━━━━━ DATA PROVIDED
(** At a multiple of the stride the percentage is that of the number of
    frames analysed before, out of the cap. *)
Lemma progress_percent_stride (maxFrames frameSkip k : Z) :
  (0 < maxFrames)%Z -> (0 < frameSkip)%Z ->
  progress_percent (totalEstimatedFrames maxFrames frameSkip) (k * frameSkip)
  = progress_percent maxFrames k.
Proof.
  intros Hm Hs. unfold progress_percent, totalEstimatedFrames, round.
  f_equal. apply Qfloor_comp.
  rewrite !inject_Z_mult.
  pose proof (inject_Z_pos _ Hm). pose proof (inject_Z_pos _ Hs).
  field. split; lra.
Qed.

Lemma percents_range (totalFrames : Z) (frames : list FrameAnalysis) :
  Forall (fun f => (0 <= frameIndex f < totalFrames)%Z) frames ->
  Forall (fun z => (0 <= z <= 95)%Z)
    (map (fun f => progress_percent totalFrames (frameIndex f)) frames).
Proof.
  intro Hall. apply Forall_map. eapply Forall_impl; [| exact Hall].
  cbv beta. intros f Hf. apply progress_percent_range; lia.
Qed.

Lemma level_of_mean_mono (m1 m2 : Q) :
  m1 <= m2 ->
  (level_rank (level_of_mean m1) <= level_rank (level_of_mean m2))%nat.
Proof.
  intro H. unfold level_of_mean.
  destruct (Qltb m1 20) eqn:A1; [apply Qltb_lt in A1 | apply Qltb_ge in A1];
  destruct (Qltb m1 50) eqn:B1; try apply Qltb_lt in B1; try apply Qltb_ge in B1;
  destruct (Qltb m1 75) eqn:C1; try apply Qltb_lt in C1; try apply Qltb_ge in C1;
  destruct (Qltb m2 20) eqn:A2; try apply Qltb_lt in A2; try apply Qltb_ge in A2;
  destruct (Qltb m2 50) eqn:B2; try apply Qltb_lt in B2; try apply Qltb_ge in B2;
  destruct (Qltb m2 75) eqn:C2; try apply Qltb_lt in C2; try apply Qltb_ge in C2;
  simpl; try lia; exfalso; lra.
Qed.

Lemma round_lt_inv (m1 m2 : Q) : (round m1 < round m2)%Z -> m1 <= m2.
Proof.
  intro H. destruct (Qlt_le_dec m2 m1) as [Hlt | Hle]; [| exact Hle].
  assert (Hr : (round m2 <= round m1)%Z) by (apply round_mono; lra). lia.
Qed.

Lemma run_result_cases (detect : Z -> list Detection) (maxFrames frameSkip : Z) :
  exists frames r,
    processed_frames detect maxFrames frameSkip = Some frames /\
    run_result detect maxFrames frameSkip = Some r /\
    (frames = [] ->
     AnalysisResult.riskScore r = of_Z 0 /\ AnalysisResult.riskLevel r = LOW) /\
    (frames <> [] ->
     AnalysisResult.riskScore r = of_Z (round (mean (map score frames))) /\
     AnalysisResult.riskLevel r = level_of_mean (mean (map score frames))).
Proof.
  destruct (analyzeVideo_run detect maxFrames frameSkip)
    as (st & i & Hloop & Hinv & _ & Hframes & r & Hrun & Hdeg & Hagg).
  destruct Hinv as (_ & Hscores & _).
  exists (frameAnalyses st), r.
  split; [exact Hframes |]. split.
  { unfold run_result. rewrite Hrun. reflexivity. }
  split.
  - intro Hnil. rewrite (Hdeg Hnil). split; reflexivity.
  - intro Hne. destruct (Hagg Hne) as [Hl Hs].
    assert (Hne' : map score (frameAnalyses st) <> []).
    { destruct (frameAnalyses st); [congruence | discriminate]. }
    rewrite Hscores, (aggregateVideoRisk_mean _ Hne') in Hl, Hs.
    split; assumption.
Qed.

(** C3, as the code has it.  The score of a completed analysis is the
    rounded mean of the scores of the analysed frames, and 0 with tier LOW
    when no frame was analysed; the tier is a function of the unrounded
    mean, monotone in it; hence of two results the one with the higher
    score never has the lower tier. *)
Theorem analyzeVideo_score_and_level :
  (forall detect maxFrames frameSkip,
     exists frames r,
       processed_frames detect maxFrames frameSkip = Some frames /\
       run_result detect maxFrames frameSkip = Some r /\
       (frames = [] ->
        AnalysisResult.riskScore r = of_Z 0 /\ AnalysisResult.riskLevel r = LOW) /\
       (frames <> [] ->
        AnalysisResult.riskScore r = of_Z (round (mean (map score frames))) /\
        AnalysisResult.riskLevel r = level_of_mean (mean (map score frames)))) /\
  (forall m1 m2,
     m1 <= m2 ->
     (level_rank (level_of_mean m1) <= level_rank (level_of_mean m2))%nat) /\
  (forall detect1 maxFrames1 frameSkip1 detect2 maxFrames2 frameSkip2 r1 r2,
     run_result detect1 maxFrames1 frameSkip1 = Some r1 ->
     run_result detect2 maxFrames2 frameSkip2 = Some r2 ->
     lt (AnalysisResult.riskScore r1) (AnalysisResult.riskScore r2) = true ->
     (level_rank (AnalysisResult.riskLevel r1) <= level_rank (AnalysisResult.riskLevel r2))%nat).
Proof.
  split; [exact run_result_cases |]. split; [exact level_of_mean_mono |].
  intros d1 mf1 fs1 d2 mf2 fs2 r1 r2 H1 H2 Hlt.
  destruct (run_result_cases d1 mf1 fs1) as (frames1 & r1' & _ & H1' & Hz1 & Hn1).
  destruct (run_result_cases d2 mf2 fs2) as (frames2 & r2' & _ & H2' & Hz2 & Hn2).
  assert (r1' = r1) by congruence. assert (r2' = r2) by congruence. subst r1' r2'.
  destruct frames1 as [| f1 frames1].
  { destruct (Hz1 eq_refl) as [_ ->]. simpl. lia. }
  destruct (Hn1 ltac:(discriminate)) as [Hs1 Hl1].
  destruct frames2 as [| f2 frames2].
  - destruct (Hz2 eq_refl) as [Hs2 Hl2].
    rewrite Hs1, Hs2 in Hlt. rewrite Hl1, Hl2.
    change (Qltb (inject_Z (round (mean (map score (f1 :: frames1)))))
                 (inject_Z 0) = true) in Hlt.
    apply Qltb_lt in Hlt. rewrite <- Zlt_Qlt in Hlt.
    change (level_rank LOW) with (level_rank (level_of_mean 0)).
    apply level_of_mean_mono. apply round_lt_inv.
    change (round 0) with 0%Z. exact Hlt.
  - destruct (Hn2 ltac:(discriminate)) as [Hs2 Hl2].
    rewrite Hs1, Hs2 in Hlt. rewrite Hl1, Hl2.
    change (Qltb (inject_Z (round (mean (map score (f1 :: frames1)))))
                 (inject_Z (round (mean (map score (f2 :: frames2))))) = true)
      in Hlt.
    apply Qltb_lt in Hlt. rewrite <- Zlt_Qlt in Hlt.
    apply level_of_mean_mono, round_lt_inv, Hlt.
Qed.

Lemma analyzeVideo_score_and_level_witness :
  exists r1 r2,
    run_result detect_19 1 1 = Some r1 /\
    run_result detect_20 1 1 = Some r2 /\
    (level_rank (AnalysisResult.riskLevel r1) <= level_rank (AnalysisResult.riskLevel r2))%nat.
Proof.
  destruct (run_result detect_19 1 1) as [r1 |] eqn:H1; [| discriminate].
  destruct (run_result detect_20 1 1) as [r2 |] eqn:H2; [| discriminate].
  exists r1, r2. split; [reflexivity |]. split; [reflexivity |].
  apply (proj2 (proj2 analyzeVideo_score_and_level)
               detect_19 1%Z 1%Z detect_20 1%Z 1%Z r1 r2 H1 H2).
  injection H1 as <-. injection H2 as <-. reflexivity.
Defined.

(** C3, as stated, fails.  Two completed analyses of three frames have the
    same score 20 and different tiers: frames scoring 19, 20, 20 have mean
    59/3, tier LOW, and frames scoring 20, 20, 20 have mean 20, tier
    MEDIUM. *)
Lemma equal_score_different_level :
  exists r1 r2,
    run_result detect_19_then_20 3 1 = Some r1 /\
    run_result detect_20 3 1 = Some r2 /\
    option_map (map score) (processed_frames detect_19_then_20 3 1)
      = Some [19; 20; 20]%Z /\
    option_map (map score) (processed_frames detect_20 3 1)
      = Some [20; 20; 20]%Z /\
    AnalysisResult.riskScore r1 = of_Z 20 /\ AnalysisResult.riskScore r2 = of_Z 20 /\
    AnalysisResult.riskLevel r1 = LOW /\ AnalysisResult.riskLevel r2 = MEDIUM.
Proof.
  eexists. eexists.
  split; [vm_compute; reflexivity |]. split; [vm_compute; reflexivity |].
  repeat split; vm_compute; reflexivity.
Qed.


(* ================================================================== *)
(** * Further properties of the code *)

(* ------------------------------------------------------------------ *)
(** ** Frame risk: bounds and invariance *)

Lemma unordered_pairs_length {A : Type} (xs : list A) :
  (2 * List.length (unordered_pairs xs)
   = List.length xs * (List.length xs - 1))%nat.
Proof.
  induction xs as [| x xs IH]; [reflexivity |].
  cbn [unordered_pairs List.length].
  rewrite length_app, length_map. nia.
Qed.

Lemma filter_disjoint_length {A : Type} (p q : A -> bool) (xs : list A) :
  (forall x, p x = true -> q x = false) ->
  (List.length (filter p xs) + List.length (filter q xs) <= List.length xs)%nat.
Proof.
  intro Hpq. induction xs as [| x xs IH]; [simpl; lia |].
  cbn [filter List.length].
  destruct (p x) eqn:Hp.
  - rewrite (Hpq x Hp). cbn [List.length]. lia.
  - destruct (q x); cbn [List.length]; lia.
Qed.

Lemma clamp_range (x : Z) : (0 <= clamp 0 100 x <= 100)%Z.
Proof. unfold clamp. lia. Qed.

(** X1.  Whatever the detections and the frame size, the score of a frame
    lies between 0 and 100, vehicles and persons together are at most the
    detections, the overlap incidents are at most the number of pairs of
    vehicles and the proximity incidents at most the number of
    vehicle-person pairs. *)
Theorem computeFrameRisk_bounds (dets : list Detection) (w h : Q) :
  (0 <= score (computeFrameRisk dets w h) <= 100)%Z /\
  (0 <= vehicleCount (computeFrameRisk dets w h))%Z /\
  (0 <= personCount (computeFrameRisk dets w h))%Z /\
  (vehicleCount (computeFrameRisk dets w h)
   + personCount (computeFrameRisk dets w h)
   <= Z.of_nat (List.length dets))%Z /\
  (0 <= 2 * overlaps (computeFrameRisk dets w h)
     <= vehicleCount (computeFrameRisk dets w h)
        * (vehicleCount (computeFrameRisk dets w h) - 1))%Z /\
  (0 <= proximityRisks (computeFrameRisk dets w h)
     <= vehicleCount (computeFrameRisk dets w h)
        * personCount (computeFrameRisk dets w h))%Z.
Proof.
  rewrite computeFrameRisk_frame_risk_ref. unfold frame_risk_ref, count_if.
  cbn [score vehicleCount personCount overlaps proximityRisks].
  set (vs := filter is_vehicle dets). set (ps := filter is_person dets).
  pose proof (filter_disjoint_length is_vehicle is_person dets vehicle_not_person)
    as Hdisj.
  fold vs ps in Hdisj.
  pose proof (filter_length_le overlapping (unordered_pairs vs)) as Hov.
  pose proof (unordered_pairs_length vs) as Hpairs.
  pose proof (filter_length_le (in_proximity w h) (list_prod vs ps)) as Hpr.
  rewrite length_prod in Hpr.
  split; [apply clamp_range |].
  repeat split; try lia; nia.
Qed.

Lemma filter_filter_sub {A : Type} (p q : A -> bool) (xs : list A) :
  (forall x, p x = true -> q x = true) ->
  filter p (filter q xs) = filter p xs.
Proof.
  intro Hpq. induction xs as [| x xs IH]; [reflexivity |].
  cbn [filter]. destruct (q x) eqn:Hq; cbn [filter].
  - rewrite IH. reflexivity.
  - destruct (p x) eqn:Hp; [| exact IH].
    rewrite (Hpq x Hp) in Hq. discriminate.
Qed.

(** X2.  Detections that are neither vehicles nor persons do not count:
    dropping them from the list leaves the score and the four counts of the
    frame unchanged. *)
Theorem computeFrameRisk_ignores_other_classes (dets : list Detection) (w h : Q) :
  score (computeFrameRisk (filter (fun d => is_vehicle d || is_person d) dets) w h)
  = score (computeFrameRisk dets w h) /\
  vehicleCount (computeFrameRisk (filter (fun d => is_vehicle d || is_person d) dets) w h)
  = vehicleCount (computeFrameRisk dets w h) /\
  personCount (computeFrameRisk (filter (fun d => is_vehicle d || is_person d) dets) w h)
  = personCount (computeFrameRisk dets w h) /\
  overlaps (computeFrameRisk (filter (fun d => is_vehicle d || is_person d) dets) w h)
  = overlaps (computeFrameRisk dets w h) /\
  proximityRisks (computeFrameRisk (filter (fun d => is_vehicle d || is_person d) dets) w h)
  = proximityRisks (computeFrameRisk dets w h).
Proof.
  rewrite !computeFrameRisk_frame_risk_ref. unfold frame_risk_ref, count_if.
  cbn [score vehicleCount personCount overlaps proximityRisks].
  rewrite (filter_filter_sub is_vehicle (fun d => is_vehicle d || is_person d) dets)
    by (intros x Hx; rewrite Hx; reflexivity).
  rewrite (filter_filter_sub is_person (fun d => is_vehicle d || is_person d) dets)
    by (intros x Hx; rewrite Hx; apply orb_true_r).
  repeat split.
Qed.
━━━━━━━━━━
WHAT YOU NEED TO DO
Of the entries above, repeat exactly the lines from the line with "(0 < maxFrames)%Z -> (0 < frameSkip)%Z ->" through the line with "intro Hall. apply", both of them included.

FINISHED TASK
  (0 < maxFrames)%Z -> (0 < frameSkip)%Z ->
  progress_percent (totalEstimatedFrames maxFrames frameSkip) (k * frameSkip)
  = progress_percent maxFrames k.
Proof.
  intros Hm Hs. unfold progress_percent, totalEstimatedFrames, round.
  f_equal. apply Qfloor_comp.
  rewrite !inject_Z_mult.
  pose proof (inject_Z_pos _ Hm). pose proof (inject_Z_pos _ Hs).
  field. split; lra.
Qed.

Lemma percents_range (totalFrames : Z) (frames : list FrameAnalysis) :
  Forall (fun f => (0 <= frameIndex f < totalFrames)%Z) frames ->
  Forall (fun z => (0 <= z <= 95)%Z)
    (map (fun f => progress_percent totalFrames (frameIndex f)) frames).
Proof.
  intro Hall. apply Forall_map. eapply Forall_impl; [| exact Hall].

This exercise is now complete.